Bericht aus Kassel
Am 8. August 1934 gibt der Regierungspräsident Kassel folgenden Bericht für Juli 1934 ab:
Juden, Freimaurer
Die Judenfrage spielt nach wie vor eine bedeutende Rolle. Im Geschäftsleben treten die Juden weiterhin stärker in Erscheinung. Den Viehhandel beherrschen sie wieder vollkommen. Bei den nationalsozialistischen Organisationen ist die Stellungnahme zur Judenfrage unverändert und steht vor allem hinsichtlich der Behandlung jüdischer Geschäfte öfters im Widerstreit zu den Weisungen des Herrn Reichswirtschaftsministers. Wiederholt mußte ich und die Staatspolizeistelle amtlich Boykottmaßnahmen örtlicher Stellen und örtliche Übergriffe aufheben. Im Kreise Schlüchtern und den Nachbargebieten ist durch die endgültige Enteignung der Seifenfabrik des Juden Wolf eine wesentliche Entspannung in der Judenfrage eingetreten.

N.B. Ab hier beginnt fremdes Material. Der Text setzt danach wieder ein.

Lemma start_heartbeat_runs s :
  wf s -> runs_to (start_heartbeat options) s
    ([], node_timers (n_election (view s)) Running (view s)).
Proof.
  intros Hwf. apply runs_get. destruct (heartbeat_task_ s) as [h|] eqn:Hh.
  - destruct (ts_resume_spec h (scheduler_ s)) as [Ht' Hv]; [apply Hwf|].
    destruct (flag_heartbeat _ _ h s _ Hwf Hh flagged_resume Ht' Hv) as [Hwf' Hview].
    eexists; split; [done|]. split; [|done]. rewrite Hview. simpl.
    destruct (wf_heartbeat s Hwf h Hh) as [q Hq]. rewrite Hh. simpl. rewrite Hq. by destruct q.
  - destruct (ts_schedule_spec (heartbeat_interval options) SendHeartbeats (-1) (scheduler_ s))
      as (h & t & Hs & Ht & Hfresh & Hv); [apply Hwf|intros r; by eexists _, _|].
    rewrite Hs. apply runs_lift.
    assert (forall h', election_timeout_task_ s = Some h' -> ts_key h <> ts_key h') as Hne.
    { intros h' Hh' Heq. destruct (wf_election s Hwf h' Hh') as [p Hp]. congruence. }
    eexists; split; [done|]. split; [unfold view, node_timers; simpl; f_equal|].
    + apply status_lookup. intros h' Hh'. by rewrite Hv, lookup_insert_ne by by apply Hne.
    + by rewrite Hv, lookup_insert_eq.
    + split; simpl; [done|apply Hwf| |].
      * intros h' Hh'. rewrite Hv, lookup_insert_ne by by apply Hne.
        by apply (wf_election s Hwf).
      * intros h' [= <-]. rewrite Hv, lookup_insert_eq. eauto.
Qed.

Das jüdische Vereinsleben ist außerordentlich rege. Besonders eng ist der Zusammenschluß in dem Reichsbund jüdischer Frontsoldaten .
Der Gegensatz zwischen den Zionisten und den deutschen Juden tritt in der Öffentlichkeit kaum in Erscheinung, innerhalb der jüdischen Organisationen aber desto stärker. In letzter Zeit sind die zionistischen Frontkämpfer aus dem Reichsbund jüdischer Frontsoldaten ausgetreten, weil der Reichsbund jüdischer Frontsoldaten die Ziele der deutschen Juden (Z.V.) vertritt. Die Gegensätze treten auch innerhalb der Jugend hervor.
Die Stiftung und bevorstehende Verleihung des deutschen Kriegsehrenkreuzes hat unter den Juden große Freude hervorgerufen, weil auch die jüdischen Frontkämpfer für die Verleihung in Frage kommen.